You really don’t have to look far in Japan to locate a giant wooden penis. Even outside the love hotel district in Shibuya, there are scores of sex museums scattered across the country displaying phallic symbols and Kama Sutra-esque caricatures.
In particular, the Hounen Matsuri is well known as the largest fertility festival in the land of the rising sun. Every March 15th, volunteers vie for the chance to carry a long wooden phallus (2.5 meters in the town of Komaki) across town to bestow its regenerative powers on the local crops, and to ensure fertility and fecundity among the residents.
Before you judge too harshly, look at the first quotation again. All devout Christians believe in the transubstantiation of wine every time they take communion. Some people in different parts of the world just happen to take it a step further, by using real blood. In Kenya, Maasai warriors regularly consume cow’s blood mixed with its milk, but also drink it directly from the vein after a bloodletting.
There were so many contenders for this vied category: the tribes in Papua New Guinea, the Aborigines of Australia, inner city gangs of New York. In the end, the winner has to be the Satere Mawé tribe of the Amazon with their incredible gloves.

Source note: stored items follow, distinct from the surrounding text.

(* ===== verification/Acpi.v ===== *)
(** * ACPI and PCI Express discovery: ACPI/ACPI.c, Init/KrInitACPI.c, ACPI/PCIe.c
    and the initialisation of Intmgmt/IOAPIC.c

    Firmware memory is a function from addresses to bytes.  The tables are read
    at the offsets of their packed structures; a configuration read beyond the
    mapped window is a fault. *)
From Stdlib Require Import ZArith Lia String.
From stdpp Require Import base numbers list gmap.
From S2P Require Import Prelude KrtlMem Vmr Interrupts Apic.
Open Scope Z_scope.
#[local] Arguments Z.testbit _ _ : simpl never.

(** ** Memory *)

Definition memory := Z -> Z.
Definition rd8 (mem : memory) (a : Z) : Z := mem a.
Definition rd16 (mem : memory) (a : Z) : Z := mem a + 2 ^ 8 * mem (a + 1).
Definition rd32 (mem : memory) (a : Z) : Z := rd16 mem a + 2 ^ 16 * rd16 mem (a + 2).
Definition rd64 (mem : memory) (a : Z) : Z := rd32 mem a + 2 ^ 32 * rd32 mem (a + 4).
(** The [n] bytes at an address. *)
Definition bytes (mem : memory) (a : Z) (n : nat) : list Z := (fun i => mem (a + Z.of_nat i)) <$> seq 0 n.

(** ** Tables *)

Fixpoint checksum_loop (mem : memory) (pAcpiStruct : Z) (dwStructLength : nat) (Sum : Z) : Z :=
  match dwStructLength with
  | O => Sum
  | S n => checksum_loop mem pAcpiStruct n (u8 (Sum + mem (pAcpiStruct + Z.of_nat n)))
  end.
Definition KrAcpiCalculateChecksum (mem : memory) (pAcpiStruct dwStructLength : Z) : Z :=
  checksum_loop mem pAcpiStruct (Z.to_nat dwStructLength) 0.
Definition KrAcpiIsChecksumValid (mem : memory) (pAcpiStruct dwStructLength : Z) : bool :=
  KrAcpiCalculateChecksum mem pAcpiStruct dwStructLength =? 0.

(** String literals, with their terminators. *)
Definition KR_ACPI_RSDP_SIGNATURE : list Z := [82; 83; 68; 32; 80; 84; 82; 32; 0].
Definition KR_ACPI_XSDT_SIGNATURE : list Z := [88; 83; 68; 84; 0].
Definition KR_ACPI_MADT_SIGNATURE : list Z := [65; 80; 73; 67; 0].
Definition KR_ACPI_MCFG_SIGNATURE : list Z := [77; 67; 70; 71; 0].
Definition KR_ACPI_FADT_SIGNATURE : list Z := [70; 65; 67; 80; 0].
Definition KR_ACPI_RSDP_SIGNATURE_SIZE : Z := 8.
Definition KR_ACPI_SDT_SIGNATURE_SIZE : Z := 4.
Definition KR_ACPI_LEGACY_SECTION_SIZE : Z := 20.
Definition KR_ACPI_MADT_RECORD_TYPE_PROCESSOR_LOCAL_APIC : Z := 0.
Definition KR_ACPI_MADT_RECORD_TYPE_IO_APIC : Z := 1.
Definition KR_ACPI_LAPIC_FLAGS_PROCESSOR_ENABLED : Z := 2 ^ 0.
Definition KR_MDCODE_MMIO_DEVICE_MAP_FAILURE : Z := 0x200C.
Definition KR_MDCODE_CORRUPT_ACPI_RSDP : Z := 0x5001.
Definition KR_MDCODE_ACPI_SDT_CHECKSUM_NV : Z := 0x5002.
Definition KR_MDCODE_ACPI_TABLE_NOT_FOUND : Z := 0x5003.
Definition KR_MDCODE_ACPI_TABLE_CORRUPT : Z := 0x5004.

(** sizeof of the packed structures. *)
Definition sizeof_Rsdp : Z := 36.
Definition sizeof_SdtHeader : Z := 36.
Definition sizeof_MadtHeader : Z := 44.
Definition sizeof_McfgHeader : Z := 44.
Definition sizeof_McfgEntry : Z := 16.

(** The signature test at an address: KrtlBufferEqual reads at most one byte
    past the signature. *)
Definition signature_equal (mem : memory) (a : Z) (sig : list Z) (n : Z) : outcome bool :=
  KrtlBufferEqual (bytes mem a (S (Z.to_nat n))) sig n.
Definition sdt_length (mem : memory) (p : Z) : Z := rd32 mem (p + 4).

Fixpoint locate_loop (v : Vmm) (mem : memory) (n : nat) (pAddress : Z) (sig : list Z) : outcome Z :=
  match n with
  | O => Done 0
  | S n' =>
      let pEntry := KrPhysToVirt v (rd64 mem pAddress) in
      eq ← signature_equal mem pEntry sig KR_ACPI_SDT_SIGNATURE_SIZE;
      if eq : bool then Done pEntry else locate_loop v mem n' (pAddress + 8) sig
  end.
Definition KrAcpiLocateTable (v : Vmm) (mem : memory) (pSDT : Z) (sig : list Z) : outcome Z :=
  let EntryCount := u32 (u64 (sdt_length mem pSDT - sizeof_SdtHeader) / 8) in
  locate_loop v mem (Z.to_nat EntryCount) (pSDT + sizeof_SdtHeader) sig.

(** ** Kernel state *)

Record ProcInfoEntry := mkProc { pLocalApicID : Z; pAcpiID : Z; pE_V : bool; BSP : bool; RFD : bool }.
Record AcpiState := mkAcpi {
  pRsdp : Z; pXsdt : Z; pFadt : Z;
  IdealProcessorCount : Z;
  ProcInfo : list ProcInfoEntry;
  aints : Ints;                   (* ActiveProcessorCount and the I/O APICs *)
  VaddrPciEcamBase : Z;
  EcamMapped : Z                  (* bytes mapped there *)
}.
Definition set_acpi_ptrs (s : AcpiState) (r x f : Z) : AcpiState :=
  mkAcpi r x f (IdealProcessorCount s) (ProcInfo s) (aints s) (VaddrPciEcamBase s) (EcamMapped s).
Definition set_procs (s : AcpiState) (n : Z) (l : list ProcInfoEntry) : AcpiState :=
  mkAcpi (pRsdp s) (pXsdt s) (pFadt s) n l (aints s) (VaddrPciEcamBase s) (EcamMapped s).
Definition set_aints (s : AcpiState) (i : Ints) : AcpiState :=
  mkAcpi (pRsdp s) (pXsdt s) (pFadt s) (IdealProcessorCount s) (ProcInfo s) i (VaddrPciEcamBase s) (EcamMapped s).
Definition set_ecam (s : AcpiState) (b n : Z) : AcpiState :=
  mkAcpi (pRsdp s) (pXsdt s) (pFadt s) (IdealProcessorCount s) (ProcInfo s) (aints s) b n.
Definition set_ioapics (i : Ints) (l : list IoApicInfo) (ids : list Z) (n : Z) : Ints :=
  mkInts (Interrupt i) (IntmodSpinlock i) (Idx i) (pCpuIDs i) (ActiveProcessorCount i) l ids n (io_select i) (io_regs i).
Definition set_active (i : Ints) (n : Z) : Ints :=
  mkInts (Interrupt i) (IntmodSpinlock i) (Idx i) (pCpuIDs i) n (IoApics i) (IoApicIDs i) (IoApicCount i) (io_select i) (io_regs i).

(** ** The MADT *)

(** An enabled processor. *)
Definition add_processor (s : AcpiState) (AcpiID LocalApicID : Z) : outcome AcpiState :=
  e ← checked (ProcInfo s !! Z.to_nat LocalApicID);
  Done (set_procs s (u32 (IdealProcessorCount s + 1))
         (<[Z.to_nat LocalApicID := mkProc LocalApicID AcpiID true false (RFD e)]> (ProcInfo s))).
(** An I/O APIC. *)
Definition add_io_apic (s : AcpiState) (ID BaseAddress First : Z) : outcome AcpiState :=
  let i := aints s in
  e ← checked (IoApics i !! Z.to_nat ID);
  _ ← checked (IoApicIDs i !! Z.to_nat (IoApicCount i));
  Done (set_aints s (set_ioapics i
    (<[Z.to_nat ID := mkIoApic BaseAddress (VaddrBase e) ID First (Version e) (MaxRedirEntry e) true (INIT e)]> (IoApics i))
    (<[Z.to_nat (IoApicCount i) := ID]> (IoApicIDs i)) (u32 (IoApicCount i + 1)))).

Definition madt_record (mem : memory) (s : AcpiState) (eType p : Z) : outcome AcpiState :=
  if eType =? KR_ACPI_MADT_RECORD_TYPE_PROCESSOR_LOCAL_APIC then
    if negb (has_flag (rd32 mem (p + 2)) KR_ACPI_LAPIC_FLAGS_PROCESSOR_ENABLED) then Done s
    else add_processor s (rd8 mem p) (rd8 mem (p + 1))
  else if eType =? KR_ACPI_MADT_RECORD_TYPE_IO_APIC then
    add_io_apic s (rd8 mem p) (rd32 mem (p + 2)) (rd32 mem (p + 6))
  else Done s.

Fixpoint madt_loop (fuel : nat) (mem : memory) (s : AcpiState) (pRecordsCur pRecordsEnd : Z) : outcome AcpiState :=
  match fuel with
  | O => Hang
  | S fuel' =>
      if pRecordsCur <? pRecordsEnd then
        let eType := rd8 mem pRecordsCur in
        let RecordSize := rd8 mem (pRecordsCur + 1) in
        let p := pRecordsCur + 2 in
        s ← madt_record mem s eType p;
        madt_loop fuel' mem s (p + (RecordSize - 2)) pRecordsEnd
      else Done s
  end.

Definition mark_bsp (s : AcpiState) (CpuID : Z) : outcome AcpiState :=
  e ← checked (ProcInfo s !! Z.to_nat CpuID);
  Done (set_procs s (IdealProcessorCount s)
         (<[Z.to_nat CpuID := mkProc (pLocalApicID e) (pAcpiID e) (pE_V e) true true]> (ProcInfo s))).
Definition ProcessMADT (fuel : nat) (mem : memory) (s : AcpiState) (CpuID pMadt : Z) : outcome AcpiState :=
  s ← madt_loop fuel mem s (pMadt + sizeof_MadtHeader) (pMadt + sdt_length mem pMadt);
  mark_bsp (set_aints s (set_active (aints s) 1)) CpuID.

(** ** Initialisation *)

(** [mmio a n] is MmioMapDevice's answer for [n] bytes at [a]. *)
Definition ProcessMCFG (mem : memory) (mmio : Z -> Z -> Z) (s : AcpiState) (pMcfg : Z) : outcome AcpiState :=
  let pEntry := pMcfg + sizeof_McfgHeader in
  let MapSize := u64 ((rd8 mem (pEntry + 11) - rd8 mem (pEntry + 10) + 1) * 0x100000) in
  let base := mmio (rd64 mem pEntry) MapSize in
  if base =? 0 then Melt KR_MDCODE_MMIO_DEVICE_MAP_FAILURE else Done (set_ecam s base MapSize).

Definition ensure (b : bool) (code : Z) : outcome unit := if b then Done tt else Melt code.

Definition KrInitACPI (fuel : nat) (v : Vmm) (mem : memory) (mmio : Z -> Z -> Z) (CpuID : Z) (s : AcpiState) (PaddrRsdp : Z)
    : outcome AcpiState :=
  _ ← ensure (negb (PaddrRsdp =? 0)) KR_MDCODE_CORRUPT_ACPI_RSDP;
  let r := KrPhysToVirt v PaddrRsdp in
  eq ← signature_equal mem r KR_ACPI_RSDP_SIGNATURE KR_ACPI_RSDP_SIGNATURE_SIZE;
  _ ← ensure eq KR_MDCODE_CORRUPT_ACPI_RSDP;
  _ ← ensure (negb ((rd8 mem (r + 15) <? 2) || (rd32 mem (r + 20) <? sizeof_Rsdp))) KR_MDCODE_CORRUPT_ACPI_RSDP;
  _ ← ensure (KrAcpiIsChecksumValid mem r KR_ACPI_LEGACY_SECTION_SIZE) KR_MDCODE_CORRUPT_ACPI_RSDP;
  _ ← ensure (KrAcpiIsChecksumValid mem r (rd32 mem (r + 20))) KR_MDCODE_CORRUPT_ACPI_RSDP;
  _ ← ensure (negb (rd64 mem (r + 24) =? 0)) KR_MDCODE_CORRUPT_ACPI_RSDP;
  let x := KrPhysToVirt v (rd64 mem (r + 24)) in
  eq ← signature_equal mem x KR_ACPI_XSDT_SIGNATURE KR_ACPI_SDT_SIGNATURE_SIZE;
  _ ← ensure eq KR_MDCODE_CORRUPT_ACPI_RSDP;
  _ ← ensure (KrAcpiIsChecksumValid mem x (sdt_length mem x)) KR_MDCODE_ACPI_SDT_CHECKSUM_NV;
  pMadt ← KrAcpiLocateTable v mem x KR_ACPI_MADT_SIGNATURE;
  _ ← ensure (negb (pMadt =? 0)) KR_MDCODE_ACPI_TABLE_NOT_FOUND;
  _ ← ensure (negb (sdt_length mem pMadt <? sizeof_MadtHeader)) KR_MDCODE_ACPI_TABLE_CORRUPT;
  s ← ProcessMADT fuel mem (set_acpi_ptrs s r x (pFadt s)) CpuID pMadt;
  _ ← ensure (negb (IdealProcessorCount s =? 0)) KR_MDCODE_ACPI_TABLE_CORRUPT;
  pMcfg ← KrAcpiLocateTable v mem x KR_ACPI_MCFG_SIGNATURE;
  _ ← ensure (negb (pMcfg =? 0)) KR_MDCODE_ACPI_TABLE_NOT_FOUND;
  _ ← ensure (negb (sdt_length mem pMcfg <? sizeof_McfgHeader + sizeof_McfgEntry)) KR_MDCODE_ACPI_TABLE_CORRUPT;
  s ← ProcessMCFG mem mmio s pMcfg;
  p ← KrAcpiLocateTable v mem x KR_ACPI_FADT_SIGNATURE;
  _ ← ensure (negb (p =? 0)) KR_MDCODE_ACPI_TABLE_NOT_FOUND;
  _ ← ensure (KrAcpiIsChecksumValid mem p (sdt_length mem p)) KR_MDCODE_ACPI_SDT_CHECKSUM_NV;
  Done (set_acpi_ptrs s (pRsdp s) (pXsdt s) p).

(** The FADT fields the timer driver reads. *)
Definition AcpiFadtHeader (mem : memory) (p : Z) : Fadt :=
  mkFadt (rd8 mem (p + 91)) (rd32 mem (p + 112)) (rd8 mem (p + 208)) (rd64 mem (p + 212)).

(** ** I/O APIC initialisation *)

Definition IOAPICVER : Z := 1.
Definition map_io_apic (mmio : Z -> Z -> Z) (i : Ints) (a : IoApicInfo) : Ints * IoApicInfo :=
  let va := mmio (PaddrBase a) 4096 in
  let a := mkIoApic (PaddrBase a) va (ioID a) (FirstIRQ a) (Version a) (MaxRedirEntry a) (E_V a) (INIT a) in
  if va =? 0 then (i, a)
  else
    let '(i, dwVerReg) := IoApicRead i a IOAPICVER in
    (i, mkIoApic (PaddrBase a) va (ioID a) (FirstIRQ a) (Z.land dwVerReg 0xFF) (Z.land (Z.shiftr dwVerReg 16) 0xFF) (E_V a) true).
Fixpoint io_apics_loop (n : nat) (mmio : Z -> Z -> Z) (i : Ints) (k : Z) : outcome (Ints * bool) :=
  match n with
  | O => Done (i, true)
  | S n' =>
      id ← checked (IoApicIDs i !! Z.to_nat k);
      a ← checked (IoApics i !! Z.to_nat id);
      if INIT a then io_apics_loop n' mmio i (k + 1)
      else
        let '(i, a) := map_io_apic mmio i a in
        let i := set_ioapics i (<[Z.to_nat id := a]> (IoApics i)) (IoApicIDs i) (IoApicCount i) in
        if VaddrBase a =? 0 then Done (i, false) else io_apics_loop n' mmio i (k + 1)
  end.
Definition IoApicsInit (mmio : Z -> Z -> Z) (i : Ints) : outcome (Ints * bool) :=
  io_apics_loop (Z.to_nat (IoApicCount i)) mmio i 0.

(** ** PCI Express *)

Definition PCIE_MAX_BUS : Z := 0xFF.
Definition PCIE_MAX_DEV : Z := 0x20.
Definition PCIE_MAX_FUN : Z := 0x08.
Definition PCIE_CFG_REG_VENDOR_ID : Z := 0x0000.
Definition PCIE_CFG_REG_DEVICE_ID : Z := 0x0002.
Definition PCIE_CFG_REG_PROG_IF : Z := 0x0009.
Definition PCIE_CFG_REG_SUBCLASS : Z := 0x000A.
Definition PCIE_CFG_REG_CLASS : Z := 0x000B.
Definition PCIE_CFG_REG_HEADER_TYPE : Z := 0x000E.

(** The arguments of the callback. *)
Record PCIeEndpoint := mkEndpoint {
  VaddrCfgSpace : Z; epVendorID : Z; epDeviceID : Z; epClass : Z; epSubClass : Z; epBus : Z; epDevice : Z; epFunction : Z; epProgIF : Z
}.

Section Pcie.
Context (mem : memory) (base mapped : Z).

Definition PcieGetVoffset (Bus Device Function Register : Z) : Z :=
  u64 (base + Z.lor (Z.lor (Z.lor (Z.shiftl Bus 20) (Z.shiftl Device 15)) (Z.shiftl Function 12)) (Z.land Register 0xFFF)).
Definition cfg_access {A} (a n : Z) (f : Z -> A) : outcome A :=
  if (base <=? a) && (a + n <=? base + mapped) then Done (f a) else Fault.
Definition PcieReadDword (Bus Device Function Register : Z) : outcome Z :=
  cfg_access (PcieGetVoffset Bus Device Function Register) 4 (rd32 mem).
Definition PcieReadWord (Bus Device Function Register : Z) : outcome Z :=
  cfg_access (PcieGetVoffset Bus Device Function Register) 2 (rd16 mem).
Definition PcieReadByte (Bus Device Function Register : Z) : outcome Z :=
  cfg_access (PcieGetVoffset Bus Device Function Register) 1 (rd8 mem).

Definition absent (VendorID : Z) : bool := (VendorID =? 0x0000) || (VendorID =? 0xFFFF).

Context {St : Type} (Callback : option (St -> PCIeEndpoint -> outcome St)).

Definition PcieProbeFunction (s : St) (Bus Device Function : Z) : outcome St :=
  VendorID ← PcieReadWord Bus Device Function PCIE_CFG_REG_VENDOR_ID;
  if absent VendorID then Done s
  else
    DeviceID ← PcieReadWord Bus Device Function PCIE_CFG_REG_DEVICE_ID;
    Class ← PcieReadByte Bus Device Function PCIE_CFG_REG_CLASS;
    SubClass ← PcieReadByte Bus Device Function PCIE_CFG_REG_SUBCLASS;
    ProgIF ← PcieReadByte Bus Device Function PCIE_CFG_REG_PROG_IF;
    match Callback with
    | Some cb => cb s (mkEndpoint (PcieGetVoffset Bus Device Function 0) VendorID DeviceID Class SubClass Bus Device Function ProgIF)
    | None => Done s
    end.

Fixpoint function_loop (n : nat) (s : St) (Bus Dev Fun : Z) : outcome St :=
  match n with
  | O => Done s
  | S n' => s ← PcieProbeFunction s Bus Dev Fun; function_loop n' s Bus Dev (Fun + 1)
  end.
Fixpoint device_loop (n : nat) (s : St) (Bus Dev : Z) : outcome St :=
  match n with
  | O => Done s
  | S n' =>
      VendorID ← PcieReadWord Bus Dev 0 PCIE_CFG_REG_VENDOR_ID;
      if absent VendorID then device_loop n' s Bus (Dev + 1)
      else
        s ← PcieProbeFunction s Bus Dev 0;
        HeaderType ← PcieReadByte Bus Dev 0 PCIE_CFG_REG_HEADER_TYPE;
        s ← (if has_flag HeaderType (2 ^ 7) then function_loop (Z.to_nat (PCIE_MAX_FUN - 1)) s Bus Dev 1 else Done s);
        device_loop n' s Bus (Dev + 1)
  end.
Fixpoint bus_loop (n : nat) (s : St) (Bus : Z) : outcome St :=
  match n with
  | O => Done s
  | S n' => s ← device_loop (Z.to_nat PCIE_MAX_DEV) s Bus 0; bus_loop n' s (Bus + 1)
  end.
Definition PcieEnumerate (s : St) : outcome St := bus_loop (Z.to_nat (PCIE_MAX_BUS + 1)) s 0.
End Pcie.

Open Scope string_scope.
Definition PcieGetClassString (Class : Z) : string :=
  match Class with
  | 0x00 => "Unclassified Legacy Device"
  | 0x01 => "Mass Storage Controller"
  | 0x02 => "Network Controller"
  | 0x03 => "Display Controller"
  | 0x04 => "Multimedia Device"
  | 0x05 => "Memory Controller"
  | 0x06 => "Bridge Device"
  | 0x07 => "Simple Communications Controller"
  | 0x08 => "Base System Peripheral Device"
  | 0x09 => "Input Device"
  | 0x0A => "Docking Station"
  | 0x0B => "Processor"
  | 0x0C => "Serial Bus Controller"
  | 0x0D => "Wireless Controller"
  | 0x0E => "Intelligent Controller"
  | _ => "Unclassified PCIe Device"
  end.
Close Scope string_scope.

What harm could a glove be, you might ask? Well, imagine a set filled with giant ants, which are positioned stinger first, then irritated enough that any small disturbance will result in a bite. The Paraponera Clavata, also known as bullet ants – so named because one bite feels like getting shot – have the opportunity to sting the wearer of the gloves to their heart’s content. Initiates don these gloves for 30 minutes, not once, but … 25 times in a row. That’s more than half a day of being subjected to the venom of these aggressive ants. After that kind of pain, how could one not be considered a man?
The Sunday Times Steve Backshall described the ordeal:
Unlike many powerful neurotoxins that are designed to paralyse potential prey, the bullet ant’s sting has evolved over the millennia as a tool for defence. At a biochemical level, it prevents the body from protecting itself against pain, sending the neurones into free flow and creating escalating agony, designed to make any inquisitive animal think it has suffered enormous physical damage ”” and clear off.
I had suffered several hundred stings, and all of a sudden I went beyond pain. The sensations are not describable using simple words or metaphors, so I’ll just try to describe how I reacted.
First, I started wailing, then, once that had passed, the floodgates opened ”” deep, guttural sobbing, uncontrollable shaking, writhing, convulsing. You could see the neurotoxin kicking in, my muscles starting to palpitate, my eyelids becoming heavy and drooping, my lips going numb. I started to drool, and suddenly I wasn’t responding to anything at all. My legs wouldn’t hold me up, and our doctor was shouting at me to keep moving and not to give in to the urge to lie down and let it take me.